Isa, salah seorang warga, mengaku mapan sebelum bencana. Ia memiliki 20 hektar kebun kopi. Bapak tujuh anak ini, berhasil membangun rumah dari berkebun. Sekarang, ia tak punya pekerjaan tetap.
Bersama ratusan warga lainnya, Isa menjadi pekerja upahan di kebun karet dan sawah milik warga.
Alam semakin garang. ”Dulu banjir hanya terjadi sewaktu-waktu, paling banyak setahun sekali,” ujar Fadli Syah, Kepala Desa Masen. Akhir Mei lalu, saat bulir padi ranum, air bercampur lumpur melumatnya. ”Bantuan dari Pemerintah tidak ada,” katanya.
Ia berharap pemerintah segera menghalau banjir. Caranya, membangun tanggul sepanjang 500 meter.
Selain banjir, Masen juga kerap digempur kawanan gajah. Nyali warga susut ke kebun. ”Ini baru beberapa tahun ini kami rasakan,” tutur Fadli.
Selain merusak tanaman, rumah warga juga kerap jadi sasaran amuk gajah. Insiden terakhir awal Juli lalu. Tiga rumah warga ambruk, selain dua berandang padi rusak. Serupa banjir, pemerintah setempat tak acuh. ”Kerusakan rumah mereka sendiri yang perbaiki,” ujar Fadli.
***
Penduduk desa ini sekarang berjumlah 333 jiwa dari 85 kepala keluarga. Masen salah satu potret desa tertinggal. Letaknya terpencil. Jalan tak beraspal, serupa kubang.”Untuk melihat jalan teraspal, kami harus ke Calang,” sindir Fadli.

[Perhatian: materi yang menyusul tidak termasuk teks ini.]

(* ===== verification/StreamManager.v ===== *)
(** * All streams of a connection (StreamManager of streams.py)

    The connection-wide bookkeeping of [src/dsquic/streams.py]: stream
    creation and numbering, stream-count limits and connection-level flow
    control (RFC 9000 sections 2.1, 4.1, 4.6).  [_streams] is an
    insertion-ordered dictionary of halves.  Methods that raise run in
    [M StreamManager]; the stream objects [send_stream] and [recv_stream]
    return are references into the dictionary, so calls on them are modelled
    by [on_send] and [on_recv], which write the changed half back. *)

From S2P Require Import Prelude Frames RangeSet Streams.

(** ** Model *)

Definition STREAM_SERVER_INITIATED_BIT : Z := 0x01.
Definition STREAM_UNIDIRECTIONAL_BIT : Z := 0x02.

Definition is_client_initiated (stream_id : Z) : bool := Z.land stream_id STREAM_SERVER_INITIATED_BIT =? 0.
Definition is_bidirectional (stream_id : Z) : bool := Z.land stream_id STREAM_UNIDIRECTIONAL_BIT =? 0.

Record FlowControlLimits : Type := mkFlowControlLimits {
  fl_max_data : Z;
  fl_max_stream_data_bidi_local : Z;
  fl_max_stream_data_bidi_remote : Z;
  fl_max_stream_data_uni : Z;
  fl_max_streams_bidi : Z;
  fl_max_streams_uni : Z }.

Calang ibukota Aceh Jaya, sekitar 35 kilometer lebih dari Masen. Tak ada transportasi umum dari Calang menuju Masen. Angkutan hanya singgah di Suwak Beukah, Sampoiniet, sekitar 10 kilometer dari Masen.
Untuk berbelanja kebutuhannya ke Keude Suwak Beukah, warga turun sekali seminggu. Angkutan umum, hanya ojek. Perjalanan ke Suak Beukah dikelilingi belantara.
Ihwal kesehatan, warga harus harus ke Fajar, Sampoiniet dengan waktu tempuh sejam dari Masen. Puskemas Pembantu tersedia, namun tak ada juru medis. Tak ayal, wanita bersalin menggunakan jasa dukun.
Mayoritas warga Masen, menempuh pendidikan hanya sebatas SMP. Jarak tempuh, membuat warga engan menyekolahkan anaknya. Biasanya, warga menyekolahkan anak bila sudah berusia 10 tahun. Alasannya, iba melihat anaknya berjalan kaki hingga 10 kilometer ke sekolah.
Tapi kini, Masen sudah memiliki SD Persiapan. Sekolah ini digagas LSM LPMP dan dikelola Pemkab Aceh Jaya. ”Kami senang,” kata Tuti, seorang murid.
Selain itu, gelombang raya lima tahun silam telah melumat listrik dari Masen. Kini warga hanya memiliki penerang teplok. Menurut Fadli, pihaknya sudah berulang kali memohon dengan lisan bahkan proposal ke PLN Cabang Calang. Namun hanya janji yang didapat. Berang tak kepalang, maling mencuri kabel listrik dari tiangnya.